**Problem requirements**
Using the listing below, print exactly everything from the line with "[self.state[param]] is the" down to the line with "- CUDA streams", both included, and nothing more.

=== Begin Enclosure ===

(** * DistributedFusedAdam: fragment mapper, gradient buckets, hooks, checkpoint

    A shallow embedding of
    [apex/contrib/optimizers/distributed_fused_adam.py].

    Conventions of the model.
    - Python integers are [Z]; [//] is [Z.div] (both floor), and a zero
      divisor raises [ZeroDivisionError].
    - A one-dimensional tensor is a [list T] of elements; the element type
      [T] comes with a zero and an addition ([TensorElt]).  Data type casts
      are not modelled: parameters, optimizer state and gradient buckets
      share one element type.
    - A parameter object is identified by its position
      [(param_group_id, param_id)] in [param_groups]; the dictionary
      [self.state[param]] is the finite map [state_fragments], the attribute
      [param.grad] is the finite map [param_grad] (absent key = [None]).
    - Exceptions are the [Raise] results; a loop that runs out of fuel
      returns [OutOfFuel], which stands for a Python loop that has not
      finished within the given number of iterations.
    - CUDA streams are not modelled: every operation takes effect in
      program order, which is the order the stream fences of the source
      enforce between conflicting operations.
    - The collective operations of the gradient and parameter
      synchronization are parameters of the model ([Collectives]).  For the
      checkpoint a process group is the list of the optimizers of its
      ranks, and [torch.distributed.gather] copies their shards to the
      root; workspace memory from [torch.empty] is filled with zeros.
    - The field [status_log] is a ghost field: it records every assignment
      to the status of a gradient bucket.
    - The parameter class is patched so that the read of an attribute of a
      parameter calls its pre-forward hook while
      [_pre_forward_hook_is_enabled] is set
      ([getattribute_with_pre_forward_hook]).  The methods of the optimizer
      are modelled for parameters whose flag is not set, where such a read
      has no effect; the flag is set by [step] only, which is not
      modelled.  The properties of operations that read a parameter
      assume that its flag is not set.
    - The model covers the configuration [contiguous_grad_buffer=False],
      [contiguous_param_buffer=False], [store_param_remainders=False]
      (the constructor defaults).  It leaves out [step] and the local
      Adam update, gradient norms and clipping, and the v1 checkpoint
      format.  The attributes [_grad_norm], [_grad_scale] and
      [_dummy_overflow_buf] of the gradient norm are not part of the
      state: [zero_grad] resets them and [_finish_bucket_grad_sync]
      discards the cached norm when it finishes a bucket, and these
      assignments have no counterpart in the model.
    - The properties of the mapper and of the gradient and parameter
      synchronization are stated for the layouts that
      [_init_param_state] builds ([layout_wf]).  [init_params_bucket]
      adds fragments without elements to them; the layouts it returns are
      outside [layout_wf]. *)

From Stdlib Require Import ZArith Lia Bool String.
From stdpp Require Import base option list gmap sorting.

=== End Enclosure ===

**Solved problem**
      [self.state[param]] is the finite map [state_fragments], the attribute
      [param.grad] is the finite map [param_grad] (absent key = [None]).
    - Exceptions are the [Raise] results; a loop that runs out of fuel
      returns [OutOfFuel], which stands for a Python loop that has not
      finished within the given number of iterations.
    - CUDA streams are not modelled: every operation takes effect in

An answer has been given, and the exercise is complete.